→ Work request
Which lines of the entries below hold the word "Scope"? Report each of them.
Content starts
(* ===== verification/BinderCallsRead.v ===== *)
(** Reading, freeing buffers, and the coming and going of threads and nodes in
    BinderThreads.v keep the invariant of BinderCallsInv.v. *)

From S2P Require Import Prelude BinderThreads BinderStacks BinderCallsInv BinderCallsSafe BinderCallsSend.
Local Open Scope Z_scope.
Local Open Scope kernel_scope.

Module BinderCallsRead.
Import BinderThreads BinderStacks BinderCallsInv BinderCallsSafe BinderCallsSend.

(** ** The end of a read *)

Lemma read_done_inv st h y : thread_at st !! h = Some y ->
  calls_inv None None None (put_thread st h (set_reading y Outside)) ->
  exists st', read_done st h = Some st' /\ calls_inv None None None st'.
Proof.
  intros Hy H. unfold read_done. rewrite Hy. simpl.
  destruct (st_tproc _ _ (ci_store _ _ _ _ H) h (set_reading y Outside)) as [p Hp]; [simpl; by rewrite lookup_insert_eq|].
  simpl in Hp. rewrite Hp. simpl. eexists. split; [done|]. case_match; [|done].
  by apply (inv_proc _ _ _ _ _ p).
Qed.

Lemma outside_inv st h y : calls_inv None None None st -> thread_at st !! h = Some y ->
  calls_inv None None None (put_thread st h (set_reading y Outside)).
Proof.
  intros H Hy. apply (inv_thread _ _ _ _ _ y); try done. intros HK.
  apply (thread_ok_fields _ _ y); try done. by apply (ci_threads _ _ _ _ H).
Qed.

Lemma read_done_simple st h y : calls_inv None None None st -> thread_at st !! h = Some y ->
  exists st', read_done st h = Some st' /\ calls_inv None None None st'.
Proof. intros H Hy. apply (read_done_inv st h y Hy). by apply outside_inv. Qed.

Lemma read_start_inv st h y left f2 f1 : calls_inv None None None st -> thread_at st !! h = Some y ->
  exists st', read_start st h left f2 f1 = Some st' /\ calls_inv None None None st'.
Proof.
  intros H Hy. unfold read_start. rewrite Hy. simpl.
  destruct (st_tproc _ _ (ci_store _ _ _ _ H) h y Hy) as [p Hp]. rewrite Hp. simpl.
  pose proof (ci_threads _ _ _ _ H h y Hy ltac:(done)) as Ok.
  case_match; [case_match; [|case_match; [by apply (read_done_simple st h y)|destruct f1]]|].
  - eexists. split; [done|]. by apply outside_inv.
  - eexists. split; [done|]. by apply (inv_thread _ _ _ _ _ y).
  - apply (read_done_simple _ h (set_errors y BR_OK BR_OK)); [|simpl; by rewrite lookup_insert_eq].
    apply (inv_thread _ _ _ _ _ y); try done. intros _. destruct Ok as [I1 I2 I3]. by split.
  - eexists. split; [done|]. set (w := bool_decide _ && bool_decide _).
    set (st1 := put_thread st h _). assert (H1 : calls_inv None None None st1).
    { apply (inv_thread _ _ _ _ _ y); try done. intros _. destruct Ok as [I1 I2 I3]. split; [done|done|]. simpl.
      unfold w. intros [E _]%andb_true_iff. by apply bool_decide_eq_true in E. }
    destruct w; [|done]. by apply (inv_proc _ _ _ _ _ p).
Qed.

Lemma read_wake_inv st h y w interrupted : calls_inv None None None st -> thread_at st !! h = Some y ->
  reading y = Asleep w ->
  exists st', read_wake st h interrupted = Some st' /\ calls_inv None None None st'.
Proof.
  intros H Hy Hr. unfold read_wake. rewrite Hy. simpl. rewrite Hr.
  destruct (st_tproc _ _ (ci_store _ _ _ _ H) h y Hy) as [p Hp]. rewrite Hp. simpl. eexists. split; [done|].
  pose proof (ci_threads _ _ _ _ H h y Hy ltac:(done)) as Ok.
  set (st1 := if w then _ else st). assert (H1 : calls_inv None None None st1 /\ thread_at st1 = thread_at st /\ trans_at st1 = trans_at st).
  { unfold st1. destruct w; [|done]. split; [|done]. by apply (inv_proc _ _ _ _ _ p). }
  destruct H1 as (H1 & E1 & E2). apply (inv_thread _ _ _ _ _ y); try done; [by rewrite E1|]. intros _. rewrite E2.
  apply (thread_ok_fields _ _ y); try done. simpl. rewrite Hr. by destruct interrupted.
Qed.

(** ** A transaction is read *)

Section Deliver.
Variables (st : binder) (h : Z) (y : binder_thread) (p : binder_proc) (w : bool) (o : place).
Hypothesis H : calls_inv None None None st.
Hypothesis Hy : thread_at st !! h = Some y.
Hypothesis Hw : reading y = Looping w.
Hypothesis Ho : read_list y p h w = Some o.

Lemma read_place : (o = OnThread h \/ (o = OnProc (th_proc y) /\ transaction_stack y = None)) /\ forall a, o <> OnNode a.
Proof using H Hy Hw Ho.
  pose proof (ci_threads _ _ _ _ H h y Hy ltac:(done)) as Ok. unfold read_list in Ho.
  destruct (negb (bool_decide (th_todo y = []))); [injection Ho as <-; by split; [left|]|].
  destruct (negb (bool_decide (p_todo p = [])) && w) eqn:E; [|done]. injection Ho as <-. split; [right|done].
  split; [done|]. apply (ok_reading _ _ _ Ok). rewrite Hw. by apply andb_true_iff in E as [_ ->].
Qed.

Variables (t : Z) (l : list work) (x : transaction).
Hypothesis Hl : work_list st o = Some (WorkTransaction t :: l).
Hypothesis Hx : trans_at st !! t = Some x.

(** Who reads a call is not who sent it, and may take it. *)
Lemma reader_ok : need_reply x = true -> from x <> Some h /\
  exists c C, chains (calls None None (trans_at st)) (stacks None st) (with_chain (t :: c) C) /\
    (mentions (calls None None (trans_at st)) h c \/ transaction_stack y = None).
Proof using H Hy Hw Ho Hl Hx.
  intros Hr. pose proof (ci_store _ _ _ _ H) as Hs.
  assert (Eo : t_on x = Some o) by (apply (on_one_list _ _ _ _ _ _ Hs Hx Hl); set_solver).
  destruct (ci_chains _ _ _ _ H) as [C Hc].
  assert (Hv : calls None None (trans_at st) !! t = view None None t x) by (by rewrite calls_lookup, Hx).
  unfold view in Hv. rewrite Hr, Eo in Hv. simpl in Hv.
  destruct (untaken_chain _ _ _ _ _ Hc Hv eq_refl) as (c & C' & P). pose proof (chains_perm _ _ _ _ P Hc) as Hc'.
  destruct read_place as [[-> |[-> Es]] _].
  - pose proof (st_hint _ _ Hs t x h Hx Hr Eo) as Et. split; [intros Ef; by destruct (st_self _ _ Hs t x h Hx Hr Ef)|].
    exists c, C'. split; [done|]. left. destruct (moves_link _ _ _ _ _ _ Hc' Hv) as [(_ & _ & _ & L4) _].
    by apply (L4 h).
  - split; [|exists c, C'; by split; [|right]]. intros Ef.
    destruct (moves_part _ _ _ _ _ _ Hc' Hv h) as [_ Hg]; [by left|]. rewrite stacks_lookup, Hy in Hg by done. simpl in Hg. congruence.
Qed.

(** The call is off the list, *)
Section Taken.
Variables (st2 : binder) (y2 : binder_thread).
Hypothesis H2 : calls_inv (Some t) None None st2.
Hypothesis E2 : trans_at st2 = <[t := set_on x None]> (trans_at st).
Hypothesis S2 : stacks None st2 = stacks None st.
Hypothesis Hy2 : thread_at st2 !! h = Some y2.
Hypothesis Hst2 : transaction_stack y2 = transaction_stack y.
Content ends
→ Task response
Local Open Scope Z_scope.
Local Open Scope kernel_scope.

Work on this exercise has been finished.